Naasioi are Melanesians, speaking a Papuan language. They share Bougainville island in Papua New Guinea with Austronesian-speaking groups, and are slash-and-burn farmers.
Kensiu and Jehai are Malaysian Negrito peoples.

Some candid observations (and shameless speculations):
1) Austronesian tongues seem to correlate with the darkgreen component modal in Taiwanese Aborigines. Earlier there seemed to be a weaker correlation with Tai-Kadai languages.
These linguistic families have important similarities, and it is controversial among linguists weather they are branches of a more ancient proto-language, or if both branches shared geographically close homelands- their present distribution suggests homeland(s) in Southern China, and populations analysed from China, including all Han groups, also have darkgreen elements.

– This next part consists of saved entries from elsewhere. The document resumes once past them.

(** * mamba-admin: the process lifecycle commands

    A shallow embedding of [mamba/scripts/mamba_admin.py]: the [start],
    [stop] and [restart] handlers and the reactor selection, with the
    operating system abstracted as a [Host].  Every handler is a
    computation that reads and changes the host's world and leaves a trace
    of the effects the script performs (text printed, processes spawned,
    signals sent, pauses).  Strings are Python 2 [str] values: what a
    child writes is text that [in] can search.  The recursion of the
    start and the polling loop of the restart are unbounded in the script;
    here they take fuel, and a run that uses it up is [Pending]. *)

From Stdlib Require Import ZArith List String Ascii Bool Lia QArith.
From Stdlib Require DecimalString.
Import ListNotations.

Local Open Scope string_scope.
Local Open Scope Z_scope.

(** ** Python built-ins used by the script *)

Module Py.

(** [needle in hay] on [str]. *)
Fixpoint contains (needle hay : string) : bool :=
  String.prefix needle hay ||
  match hay with
  | EmptyString => false
  | String _ rest => contains needle rest
  end.

(** Truth value of a [str]: non-empty. *)
Definition truthy (s : string) : bool :=
  match s with EmptyString => false | String _ _ => true end.

Fixpoint spaces (n : nat) : string :=
  match n with O => "" | S k => String " " (spaces k) end.

(** [s.ljust(width)]. *)
Definition ljust (width : nat) (s : string) : string :=
  s ++ spaces (width - String.length s).

(** [s.split(sep)] for a one-character separator. *)
Fixpoint split (sep : ascii) (s : string) : list string :=
  match s with
  | EmptyString => [""]
  | String c rest =>
      if Ascii.eqb c sep then "" :: split sep rest
      else match split sep rest with
           | piece :: more => String c piece :: more
           | [] => [String c ""]
           end
  end.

These are however largely lacking in represented Austro-Asiatic speaking populations (though I would be surprised if more Southern Chinese-influenced Vietnamese weren't the exception); Burmese Sino-Tibetan speakers; Uyghur; Okinawans; and are small in Koreans and Japanese mainlanders (perhaps due to an old Han admixture event/secondary wave?)- all these groups have important "red" elements however.
This could be interpreted as suggesting an origin, or at least diffusion of Sino-Tibetan and Altaic with Neolithic Expansions directly from the Northern China/Yellow River region before the ethnogenesis of the Han (before admixture from populations from the Yangtze River valley?).

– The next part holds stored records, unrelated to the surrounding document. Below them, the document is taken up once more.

Lemma PostOrderMap_spec (f : Z -> C -> Z * C) (c : C) (v : Vector) :
  vector_ok v ->
  Linear.PostOrderMap f c v
  = Ok (visit f (reverse (items v)) c).2
       (mkVector (reverse (visit f (reverse (items v)) c).1
                  ++ drop (N.to_nat (size v)) (Elements v))
                 (size v)).
Proof.
  intros Hok. assert (Hlen := length_items v Hok).
  set (n := N.to_nat (size v)) in *. set (L := reverse (items v)).
  assert (HL : length L = n) by (unfold L; rewrite length_reverse; exact Hlen).
  unfold Linear.PostOrderMap. run_step.
  destruct (loop_rule (Linear.PostOrderMap_step f)
    (fun st s =>
       fst st <= size v /\
       snd st = (visit f (take (n - N.to_nat (fst st)) L) c).2 /\
       s = mkVector (take (N.to_nat (fst st)) (Elements v)
                     ++ reverse (visit f (take (n - N.to_nat (fst st)) L) c).1
                     ++ drop n (Elements v))
                    (size v))
    (fun a s =>
       a = (visit f L c).2 /\
       s = mkVector (reverse (visit f L c).1 ++ drop n (Elements v)) (size v))
    (fun st _ => N.to_nat (fst st)))
    with (fuel := S n) (v := (size v, c)) (s := v)
    as (a & s' & Hrun & -> & ->); [| | |exact Hrun].
  - intros [i a] s (Hi & Ha & ->). simpl in Hi, Ha.
    unfold Linear.PostOrderMap_step. run_step. cbn [size fst snd].
    destruct (N.ltb_spec 0 i) as [Hlt|Hge].
    2:{ assert (i = 0) as -> by lia. simpl in *.
        rewrite Nat.sub_0_r, take_ge in * by lia.
        split; [exact Ha|reflexivity]. }
    destruct (vector_ok_index v (i - 1) Hok ltac:(lia)) as (Hi62 & Hs62 & Hl).
    rewrite sub_nowrap by lia.
    set (done := take (n - N.to_nat i) L) in *.
    assert (Hdone : length (visit f done c).1 = (n - N.to_nat i)%nat).
    { rewrite visit_length. unfold done. rewrite length_take. lia. }
    set (s := mkVector _ _).
    assert (Hls : length (Elements s) = length (Elements v)).
    { unfold s. cbn [Elements].
      rewrite !length_app, length_take, length_reverse, Hdone, length_drop.
      fold n in Hl. lia. }
    assert (Hs : vector_ok s).
    { unfold vector_ok. rewrite Hls. exact Hok. }
    rewrite operator_at_Ok by (assumption || (unfold s; cbn [size]; lia)).
    assert (Htk : take (N.to_nat i) (Elements v)
                  = take (N.to_nat (i - 1)) (Elements v)
                    ++ [elem (Elements v) (N.to_nat (i - 1))]).
    { replace (N.to_nat i) with (S (N.to_nat (i - 1))) by lia.
      apply take_S_r, lookup_elem. lia. }
    assert (He : elem (Elements s) (N.to_nat (i - 1))
                 = elem (Elements v) (N.to_nat (i - 1))).
    { unfold s, elem. cbn [Elements]. rewrite !nth_lookup.
      rewrite lookup_app_l by (rewrite length_take; lia).
      rewrite lookup_take_lt by lia. reflexivity. }
    rewrite He.
    destruct (f (elem (Elements v) (N.to_nat (i - 1))) a) as [y c'] eqn:Hf.
    rewrite store_Ok by lia.
    cbn [fst snd].
    split; [|lia]. split; [lia|].
    assert (Hnext : take (n - N.to_nat (i - 1)) L
                    = done ++ [elem (Elements v) (N.to_nat (i - 1))]).
    { replace (n - N.to_nat (i - 1))%nat with (S (n - N.to_nat i)) by lia.
      apply take_S_r. unfold L.
      rewrite reverse_lookup by lia. rewrite Hlen.
      replace (n - S (n - N.to_nat i))%nat with (N.to_nat (i - 1)) by lia.
      apply items_lookup; [exact Hok|lia]. }
    rewrite Hnext, visit_snoc. rewrite <- Ha, Hf. cbn [fst snd].
    split; [reflexivity|]. unfold s. cbn [Elements size]. f_equal.
    rewrite Htk. rewrite <- app_assoc.
    rewrite insert_app_r_alt by (rewrite length_take; lia).
    rewrite length_take.
    replace (N.to_nat (i - 1) - N.to_nat (i - 1) `min` length (Elements v))%nat
      with 0%nat by lia.
    rewrite reverse_snoc. reflexivity.
  - simpl. split; [lia|]. fold n. rewrite Nat.sub_diag. simpl.
    split; [reflexivity|]. rewrite take_drop. destruct v; reflexivity.
  - simpl. lia.
Qed.
End Traversals.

(At this moment I would tend to interpret the Altaic element, even in Central Asians, as being derived early on from the East Eurasian Neolithic just as I previously interpreted their Western admixture as being derived from the Fertile Crescent).

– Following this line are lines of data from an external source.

(** * MBTI landmine-word checker: the local analysis engine of [api/analyze.js]

    A shallow embedding of [normalizeText], [isQuotedInsult], [analyzeLocal]
    and the input validation of the HTTP [handler], with the properties the
    specification states about them; and of the callers of the analysis,
    the conversational LINE webhook and the lightweight endpoint of
    [server.js].

    Conventions of the embedding.
    - A JavaScript string is the list of its UTF-16 code units ([jsstring]);
      the dictionaries are written as in the source and decoded by [u].
    - A JavaScript number is a rational kept in lowest terms ([Q] with
      [Qred]); the arithmetic is exact.
    - Two built-ins of the runtime whose tables are not part of the
      repository are parameters of the development:
      [String.prototype.toLowerCase], [String.prototype.toUpperCase] and
      [Math.pow]. *)

From Stdlib Require Import String Ascii.
From Stdlib Require Import ZArith QArith Qround Qreduction Bool List Lia Lqa.
From Stdlib Require Import DecimalString.
Import ListNotations.

Open Scope Z_scope.

(** ** JavaScript strings *)

Definition jsstring := list Z.

(** Decoding of a UTF-8 literal into UTF-16 code units. *)
Fixpoint utf16_of_utf8 (bs : list Z) : jsstring :=
  match bs with
  | [] => []
  | b0 :: r0 =>
    if b0 <? 0x80 then b0 :: utf16_of_utf8 r0
    else if b0 <? 0xE0 then
      match r0 with
      | b1 :: r1 => ((b0 mod 0x20) * 0x40 + b1 mod 0x40) :: utf16_of_utf8 r1
      | _ => []
      end
    else if b0 <? 0xF0 then
      match r0 with
      | b1 :: b2 :: r2 =>
        ((b0 mod 0x10) * 0x1000 + (b1 mod 0x40) * 0x40 + b2 mod 0x40)
          :: utf16_of_utf8 r2
      | _ => []
      end
    else
      match r0 with
      | b1 :: b2 :: b3 :: r3 =>
        let cp := (b0 mod 0x08) * 0x40000 + (b1 mod 0x40) * 0x1000
                  + (b2 mod 0x40) * 0x40 + b3 mod 0x40 - 0x10000 in
        (0xD800 + cp / 0x400) :: (0xDC00 + cp mod 0x400) :: utf16_of_utf8 r3
      | _ => []
      end
  end.

Definition u (s : string) : jsstring :=
  utf16_of_utf8 (map (fun b => Z.of_N (Byte.to_N b)) (list_byte_of_string s)).

Definition jslength (s : jsstring) : Z := Z.of_nat (length s).

Fixpoint str_eqb (a b : jsstring) : bool :=
  match a, b with
  | [], [] => true
  | x :: a', y :: b' => (x =? y) && str_eqb a' b'
  | _, _ => false
  end.

(** [s.startsWith(p)] *)
Fixpoint startsWith (s p : jsstring) : bool :=
  match p with
  | [] => true
  | c :: p' =>
    match s with
    | [] => false
    | d :: s' => (c =? d) && startsWith s' p'
    end
  end.

(** [s.indexOf(p)]: the first index at which [p] occurs, [-1] when absent. *)
Fixpoint indexOf_from (i : Z) (s p : jsstring) : Z :=
  if startsWith s p then i
  else match s with
       | [] => -1
       | _ :: s' => indexOf_from (i + 1) s' p
       end.

Definition indexOf (s p : jsstring) : Z := indexOf_from 0 s p.

(** [s.includes(p)] *)
Fixpoint includes (s p : jsstring) : bool :=
  startsWith s p ||
  match s with
  | [] => false
  | _ :: s' => includes s' p
  end.

(** [s.slice(start)] *)
Definition slice (s : jsstring) (start : Z) : jsstring :=
  let len := jslength s in
  let from := if start <? 0 then Z.max (len + start) 0 else Z.min start len in
  skipn (Z.to_nat from) s.

Definition mem (c : Z) (cs : jsstring) : bool := existsb (Z.eqb c) cs.

(** White space and line terminators of ECMAScript: the class [\s] of
    regular expressions and the characters [trim] strips. *)
Definition isLineTerminator (c : Z) : bool :=
  (c =? 0x0A) || (c =? 0x0D) || (c =? 0x2028) || (c =? 0x2029).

2) Austronesian-speaking groups closer to continental SE Asian influence tend to have smaller darkgreen and larger darkblue elements- such as Bidayuh (SW Borneo) and the populations from Java.
The darkblue component is important in continental Southeast Asian populations and those from the Indonesian Archipelago with more historical SE Asian connections. It somewhat correlates with Austro-Asiatic languages, perhaps it indicates an early agricultural wave from China into SE Asia, before the Tai-Kadai-Austronesian one? Darkblue is a bit more distant in fst from the other East Asian Neolithic components, perhaps due to having a larger degree of stabilised ancient local variation included in it.
Darkblue in Indonesians decreases with distance to SE Asia. It may have some association in this context with later expansion of populations- possibly associated with wet rice and other agricultural innovations from SE Asia- from more developed and more densely populated Java, a development continuing to this day.
4) Groups further towards the East present an increasing burgundy element modal in Papuan-speaking Melanesian Naasioi. These groups are swidden agriculturalists. Their relative success in resisting the farmer waves versus distantly related Negrito groups from the Philippines and SE Asia may hint at some primitive agriculture in coastal Papuan-speaking peoples prior to the Austronesian expansion.
Melanesians such as Naasioi probably have some Austronesian admixture, which may be invisible here due to lack of reference highland Papuan populations- the burgundy component may be a fusion of mostly "Papuan" with a little Austronesian- a possible reason why it may pull some of the Philippine Negrito variation in the more admixed tribes.
Polynesians also seem to have important Melanesian admixture.

sorry I didn't include East Asian participants in this run but the ~50000 SNPs in this set do not overlap much with the 23andme ones, so including them would reduce the resolution too much.

Many thanks to Zack from Harappa for drawing my attention to this set -he also wrote and posted the conversion code to bed format.